Space is three dimensional: Length, Depth and Height, or X, Y, and Z, that makes three. Since any modest agnostic holds a Multiverse extremely likely though, and moreover also our own universe likely has hidden extra dimensions, nerds keep wondering what life in four dimensional space looks like.
I remember sketching four dimensional watermelon slices as a kid and considering whether one would need three eyes in order to view “stereoscopically”, I mean 4D instead of 3D in four dimensional space. The answer to this is easy: Two eyes are enough, but the retinas of the eyes must be three dimensional, and this seems to be one of the problems with visual imagination of four dimensions. Our brain's visual cortex largely re-maps the retinas. We are hardwired for 3D.
One problem that you may find extremely puzzling yet fun to think about: Helicopters or propeller planes in four dimensions. Why is that a problem?
The two dimensional shapes of triangle, square, and circle all have three dimensional analogues, namely pyramid (tetrahedron), cube, and sphere. The four dimensional analogues are straight forward, and plenty of webpages discuss hyper-shapes like hyper-tetrahedrons, hyper-cubes (tesseracts), and hyper-spheres and how to draw them.
A four dimensional Hyper-Cube, also called Tesseract, well, at least the projection of its frame into three dimensional space.
Now one could think that it should be easy to deconstruct a helicopter into its cubes and cones and so on, and then put it together again with the 4D counter parts. But there is a problem: The rotor. Same problem as with propeller planes: In our 3D world, the propeller’s axis points into the direction the plane is heading.
In 3D, the plane of rotation also defines an axis of rotation.

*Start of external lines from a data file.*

(** The best mount among the slots below [i]. *)
Definition best_below (s : VfsState) (path : str) (i : Z) (best : option (Z * Z * str)) : Prop :=
  match best with
  | None => forall j, j < i -> is_mount s j -> forall rel, ~ covers (mount_path (aget (mounts s) j)) path rel
  | Some (k, n, rel) => k < i /\ is_mount s k /\ n = alen (mount_path (aget (mounts s) k)) /\ covers (mount_path (aget (mounts s) k)) path rel /\
      forall j rel', j < i -> is_mount s j -> covers (mount_path (aget (mounts s) j)) path rel' -> alen (mount_path (aget (mounts s) j)) <= n
  end.
Lemma find_mount_step_ok s path i best : 0 <= i < VFS_MAX_MOUNTS -> best_below s path i best -> best_below s path (i + 1) (find_mount_step path s i best).
Proof.
  intros Hi Hb. unfold find_mount_step. set (m := aget (mounts s) i).
  destruct (Z.eqb_spec (m_active m) 0) as [Ha|Ha].
  { assert (~ is_mount s i) as Hni by (intros [_ ?]; done). destruct best as [[[k n] rel]|].
    - destruct Hb as (Hk & Hm & Hn & Hc & Hmax). split_and!; try done; [lia|]. intros j rel' Hj Hjm. destruct (decide (j = i)) as [->|]; [done|]. apply Hmax; [lia | done].
    - cbn in *. intros j Hj Hjm. destruct (decide (j = i)) as [->|]; [done|]. apply Hb; [lia | done]. }
  assert (is_mount s i) as Him by done. destruct (mount_relative m path) as [rel'|] eqn:Hr.
  - apply mount_relative_spec in Hr. destruct best as [[[k n] rel]|]; unfold vfs_strlen_local.
    + destruct Hb as (Hk & Hm & Hn & Hc & Hmax). destruct (Z.leb_spec n (alen (mount_path m))) as [Hle|Hlt]; cbn.
      * split_and!; try done; [lia|]. intros j rel'' Hj Hjm Hc'. destruct (decide (j = i)) as [->|]; [done|]. specialize (Hmax j rel'' ltac:(lia) Hjm Hc'). lia.
      * split_and!; try done; [lia|]. intros j rel'' Hj Hjm Hc'. destruct (decide (j = i)) as [->|]; [fold m; lia|]. by apply (Hmax j rel''); [lia|..].
    + rewrite (proj2 (Z.leb_le _ _) (alen_nonneg _)). cbn. split_and!; try done; [lia|]. intros j rel'' Hj Hjm Hc'. destruct (decide (j = i)) as [->|]; [done|].
      exfalso. apply (Hb j) with rel''; [lia | done | done].
  - assert (forall rel, ~ covers (mount_path m) path rel) as Hno by (intros rel Hc; apply mount_relative_spec in Hc; congruence).
    destruct best as [[[k n] rel]|].
    + destruct Hb as (Hk & Hm & Hn & Hc & Hmax). split_and!; try done; [lia|]. intros j rel'' Hj Hjm Hc'. destruct (decide (j = i)) as [->|]; [by apply Hno in Hc'|]. by apply (Hmax j rel''); [lia|..].
    + intros j Hj Hjm. destruct (decide (j = i)) as [->|]; [done|]. apply Hb; [lia | done].
Qed.

Lemma find_mount_spec (path : str) s : path <> [] ->
  match vfs_find_mount (Some path) s with
  | Some (i, rel) => is_mount s i /\ covers (mount_path (aget (mounts s) i)) path rel /\
      forall j rel', is_mount s j -> covers (mount_path (aget (mounts s) j)) path rel' -> alen (mount_path (aget (mounts s) j)) <= alen (mount_path (aget (mounts s) i))
  | None => forall j rel, is_mount s j -> ~ covers (mount_path (aget (mounts s) j)) path rel
  end.
Proof.
  intros Hne. unfold vfs_find_mount. destruct path as [|c rest]; [done|]. set (path := c :: rest) in *.
  pose proof (for_range_inv (best_below s path) 0 VFS_MAX_MOUNTS (find_mount_step path s) None) as Hinv.
  assert (best_below s path VFS_MAX_MOUNTS (for_range 0 VFS_MAX_MOUNTS (find_mount_step path s) None)) as Hb.
  { apply Hinv; [done | | intros i b Hi; by apply find_mount_step_ok]. intros j Hj [? _]. lia. }
  destruct (for_range 0 VFS_MAX_MOUNTS (find_mount_step path s) None) as [[[k n] rel]|].
  - destruct Hb as (_ & Hm & -> & Hc & Hmax). split_and!; [done | done |]. intros j rel' Hj. apply Hmax; [apply Hj | done].
  - intros j rel Hj. apply (Hb j); [apply Hj | done].
Qed.

Lemma covers_prefix mp rest rel : covers mp (SLASH :: rest) rel -> mp `prefix_of` SLASH :: rest.
Proof.
  unfold covers. case_decide as E; [intros _; rewrite E; by exists rest|]. intros [[<- _]|Hx]; [done | rewrite Hx; by exists (SLASH :: rel)].
Qed.
Lemma covers_fun mp path rel rel' : covers mp path rel -> covers mp path rel' -> rel = rel'.
Proof.
  set (m := inhabitant <| mount_path := mp |>). intros H1 H2. change mp with (mount_path m) in H1, H2. apply mount_relative_spec in H1, H2. congruence.
Qed.
Lemma prefix_len {A} (l k q : list A) : l `prefix_of` q -> k `prefix_of` q -> length l = length k -> l = k.
Proof. intros [x ->] [y Hy] Hlen. by apply app_inj_1 in Hy as [-> _]. Qed.

(** C30: The mount that serves an absolute path is the one with the longest
    mount path that covers it, on whole path components, and the path handed to
    its backend is what follows; the order of the slots does not matter: every
    other mount that covers the path has the same path or a shorter one.  The
    search fails only when no mount covers the path. *)
Theorem vfs_find_mount_longest s rest :
  match vfs_find_mount (Some (SLASH :: rest)) s with
  | Some (i, rel) => is_mount s i /\ covers (mount_path (aget (mounts s) i)) (SLASH :: rest) rel /\
      forall j rel', is_mount s j -> covers (mount_path (aget (mounts s) j)) (SLASH :: rest) rel' ->
        (mount_path (aget (mounts s) j) = mount_path (aget (mounts s) i) /\ rel' = rel) \/
        alen (mount_path (aget (mounts s) j)) < alen (mount_path (aget (mounts s) i))
  | None => forall j rel, is_mount s j -> ~ covers (mount_path (aget (mounts s) j)) (SLASH :: rest) rel
  end.
Proof.
  pose proof (find_mount_spec (SLASH :: rest) s ltac:(done)) as Hf. destruct (vfs_find_mount _ s) as [[i rel]|]; [|done].
  destruct Hf as (Hm & Hc & Hmax). split_and!; [done | done |]. intros j rel' Hj Hc'. specialize (Hmax j rel' Hj Hc').
  destruct (decide (alen (mount_path (aget (mounts s) j)) = alen (mount_path (aget (mounts s) i)))) as [E|]; [left | right; lia].
  assert (mount_path (aget (mounts s) j) = mount_path (aget (mounts s) i)) as Emp.
  { eapply prefix_len; [by eapply covers_prefix | by eapply covers_prefix | unfold alen in E; lia]. }
  split; [done|]. rewrite Emp in Hc'. by eapply covers_fun.
Qed.

(** ** Memory *)

Lemma length_read_mem m a n : 0 <= n -> alen (read_mem m a n) = n.
Proof. intros. unfold read_mem, alen. rewrite length_fmap, length_seqZ. lia. Qed.
Lemma read_mem_app m a n k : 0 <= n -> 0 <= k -> read_mem m a (n + k) = read_mem m a n ++ read_mem m (a + n) k.
Proof.
  intros. unfold read_mem. rewrite seqZ_app, fmap_app by done. f_equal.
  rewrite (Z.add_comm 0 n), <- (fmap_add_seqZ n 0 k), <- list_fmap_compose. apply list_fmap_ext. intros i y _. cbn. f_equal. lia.
Qed.
Lemma read_mem_ext m m' a a' n : (forall k, 0 <= k < n -> m !!! (a + k) = m' !!! (a' + k)) -> read_mem m a n = read_mem m' a' n.
Proof. intros Hx. unfold read_mem. apply list_fmap_ext. intros i y Hy. apply lookup_seqZ in Hy as [-> Hy]. apply Hx. lia. Qed.
Lemma read_mem_nil m a n : n <= 0 -> read_mem m a n = [].
Proof. intros. unfold read_mem. by rewrite seqZ_nil by lia. Qed.
Lemma take_read_mem m a n k : 0 <= k <= n -> take (Z.to_nat k) (read_mem m a n) = read_mem m a k.
Proof.
  intros. replace n with (k + (n - k)) by lia. rewrite read_mem_app by lia. pose proof (length_read_mem m a k) as Hl. unfold alen in Hl.
  rewrite take_app_le by lia. apply take_ge. lia.
Qed.
Lemma drop_read_mem m a n k : 0 <= k <= n -> drop (Z.to_nat k) (read_mem m a n) = read_mem m (a + k) (n - k).
Proof.
  intros. replace n with (k + (n - k)) at 1 by lia. rewrite read_mem_app by lia. pose proof (length_read_mem m a k) as Hl. unfold alen in Hl.
  rewrite drop_app_ge by lia. replace (Z.to_nat k - length (read_mem m a k))%nat with 0%nat by lia. done.
Qed.
Lemma read_mem_all m a l : (forall k, 0 <= k < alen l -> m !!! (a + k) = aget l k) -> read_mem m a (alen l) = l.
Proof. intros Hx. rewrite <- (aget_seq l) at 2. unfold read_mem. apply list_fmap_ext. intros i y Hy. apply lookup_seqZ in Hy as [-> Hy]. apply Hx. lia. Qed.

Lemma stores_spec (f : Z -> Z) dest n (m : gmap Z Z) x : 0 <= n ->
  for_range 0 n (fun k m => <[dest + k := f k]> m) m !!! x = if decide (dest <= x < dest + n) then f (x - dest) else m !!! x.
Proof.
  intros Hn. set (I := fun (i : Z) (m' : gmap Z Z) => m' !!! x = if decide (dest <= x < dest + i) then f (x - dest) else m !!! x).
  apply (for_range_inv I); [done | |]; unfold I.
  - by rewrite decide_False by lia.
  - intros i m' Hi IH. destruct (decide (x = dest + i)) as [->|Hx].
    + rewrite lookup_total_insert_eq, decide_True by lia. f_equal. lia.
    + rewrite lookup_total_insert_ne, IH by lia. repeat case_decide; lia || done.
Qed.
Lemma write_mem_spec a bytes m x : write_mem a bytes m !!! x = if decide (a <= x < a + alen bytes) then aget bytes (x - a) else m !!! x.
Proof. apply (stores_spec (aget bytes)), alen_nonneg. Qed.
Lemma mem_copy_spec dest src n m x : 0 <= n -> dest + n <= src \/ src + n <= dest ->
  vfs_mem_copy dest src n m !!! x = if decide (dest <= x < dest + n) then m !!! (src + (x - dest)) else m !!! x.
Proof.
  intros Hn Hd. set (I := fun (i : Z) (m' : gmap Z Z) => forall x, m' !!! x = if decide (dest <= x < dest + i) then m !!! (src + (x - dest)) else m !!! x).
  revert x. apply (for_range_inv I); [done | |]; unfold I.
  - intros y. by rewrite decide_False by lia.
  - intros i m' Hi IH y. destruct (decide (y = dest + i)) as [->|Hy].
    + rewrite lookup_total_insert_eq, IH, decide_False, decide_True by lia. f_equal. lia.
    + rewrite lookup_total_insert_ne, IH by lia. repeat case_decide; lia || done.
Qed.
Lemma read_ok s e fd n : vfs_safe e s -> is_slot fd -> holds_file (file_at s fd) = true -> 0 <= n < 2 ^ 32 ->
  let '(r, bytes, s') := vfs_read fd true n s in
  vfs_safe e s' /\ keeps_others s s' fd /\
  exists a a', file_view s fd = Some a /\ file_view s' fd = Some a' /\ file_step (refused_by e) (FRead n) a (RBytes r bytes) a'.
Proof using All.
  intros [Hok Hv] Hfd Hf Hn. destruct (get_file fd s Hfd Hf) as [Hg Hk]. destruct (inv_file _ _ _ Hv Hfd Hf) as (Hb0 & Hb & Hsz & Hcap & Hpos).
  unfold vfs_read. rewrite Hg, Hk. cbn [negb orb]. set (f := file_at s fd) in *.
  assert (file_view s fd = Some {| a_bytes := read_mem (memory s) (f_buffer f) (f_size f); a_pos := position f; a_mode := f_mode f |}) as Hvw
    by (unfold file_view, view_of; fold f; by rewrite Hf).
  destruct (has_flag (f_mode f) VFS_OPEN_READ) eqn:Hr; cbn [negb].
  2: { do 2 (split; [done|]). do 2 eexists. split; [exact Hvw|]. split; [exact Hvw|]. cbn. by rewrite Hr. }
  cbv zeta. set (count := if n <? _ then _ else _).
  assert (count = Z.min n (Z.max 0 (f_size f - position f))) as Hc.
  { unfold count, u32. destruct (Z.ltb_spec (position f) (f_size f)) as [Hlt|Hge]; [rewrite Z.mod_small by lia|]; case_match; lia. }
  assert (take (Z.to_nat n) (drop (Z.to_nat (position f)) (read_mem (memory s) (f_buffer f) (f_size f))) = read_mem (memory s) (f_buffer f + position f) count) as Hbytes.
  { destruct (decide (position f <= f_size f)) as [Hle|Hgt].
    - rewrite drop_read_mem by lia. destruct (decide (n <= f_size f - position f)); [rewrite take_read_mem by lia; f_equal; lia|].
      rewrite take_ge; [f_equal; lia|]. pose proof (length_read_mem (memory s) (f_buffer f + position f) (f_size f - position f)) as Hl. unfold alen in Hl. lia.
    - rewrite drop_ge, take_nil; [by rewrite read_mem_nil by lia|]. pose proof (length_read_mem (memory s) (f_buffer f) (f_size f)) as Hl. unfold alen in Hl. lia. }
  destruct (Z.ltb_spec 0 count) as [Hpos'|Hz].
  - assert (u32 (position f + count) = position f + count) as Hu by (unfold u32; apply Z.mod_small; lia).
    destruct (inv_update (blocks e) s fd (fun f => f <| position := u32 (position f + count) |>) Hv Hfd) as (Hv' & Ho & Ha); [|done|].
    { unfold slot_ok. change (holds_file _) with (holds_file f). rewrite Hf. unfold file_ok. cbn. fold f. rewrite Hu. split_and!; try done; lia. }
    do 2 (split; [done|]). do 2 eexists. split; [exact Hvw|]. split.
    { unfold file_view, view_of. rewrite Ha. change (holds_file _) with (holds_file f). rewrite Hf. reflexivity. }
    cbn. rewrite Hr, Hbytes, length_read_mem by lia. fold f. by rewrite Hu.
  - do 2 (split; [done|]). do 2 eexists. split; [exact Hvw|]. split; [exact Hvw|]. cbn. rewrite Hr, Hbytes, read_mem_nil by lia.
    split; [done|]. unfold alen. cbn. by rewrite Z.add_0_r.
Qed.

This existence of a unique rotation axis is a “coincidence”. Actually, rotations do not occur around an axis of rotation, but inside the plane of rotation: For example, if in three dimensional space the Z-axis is the rotational axis, the X-Y plane will be the plane of rotation, the plane in which the merry go around sits and turns.
Only in three dimensions is there exactly one dimension left orthogonal to the two dimensional plane of rotation. In four dimensions W, X, Y, and Z, there are all the infinitely many directions inside the W-Z plane that are all orthogonal to the X-Y plane of rotation.
While in three dimensions, the axis of rotation points into the direction that the rotor pushes the plane or helicopter, in four dimensions it is not clear anymore where the plane is going to be headed.
A tesseract rotating in 4D.
So here the puzzle:
A 3D shadow of a 4D torus from yet another webpage about hyper spaces.
How does a hyper-helicopter, one that can fly in four dimensional space, look like? Or better, in case the up versus down distinction and the dimensionality of the ground above which the chopper is supposed to hover are confusing: Design a 4D propeller plane that gets from A to B as straight as a 4D rocket would. (A 4D rocket has no rotating parts, so there are no problems that stop a rocket from going straight.)
The following may help to get to a solution:
In n even dimensions (n = 2, 4, 6...) there are up to n/2 planes of rotation [that] span the space, so a general rotation rotates all points except the origin which is the only fixed point. In n odd dimensions (n = 3, 5, 7, ...) there are (n − 1)/2 planes and angles of rotation, the same as the even dimension one lower [sic]. These do not span the space, but leave [a] line which does not rotate – like the axis of rotation in three dimensions, except rotations do not take place about this line but in multiple planes orthogonal to it. Source
There should be several solutions: Modified “hyper-axis”, 4D hyper-rotor, need of several hyper-rotors, …? A web-search did not find anything, which is strange – somebody must have thought about this already. Or maybe you will be the first and have your name attached to the design of the 4D hyper-rotor.
REMARK: No, you do not need hyper Navier-Stokes equations. Just think about how blades push molecules.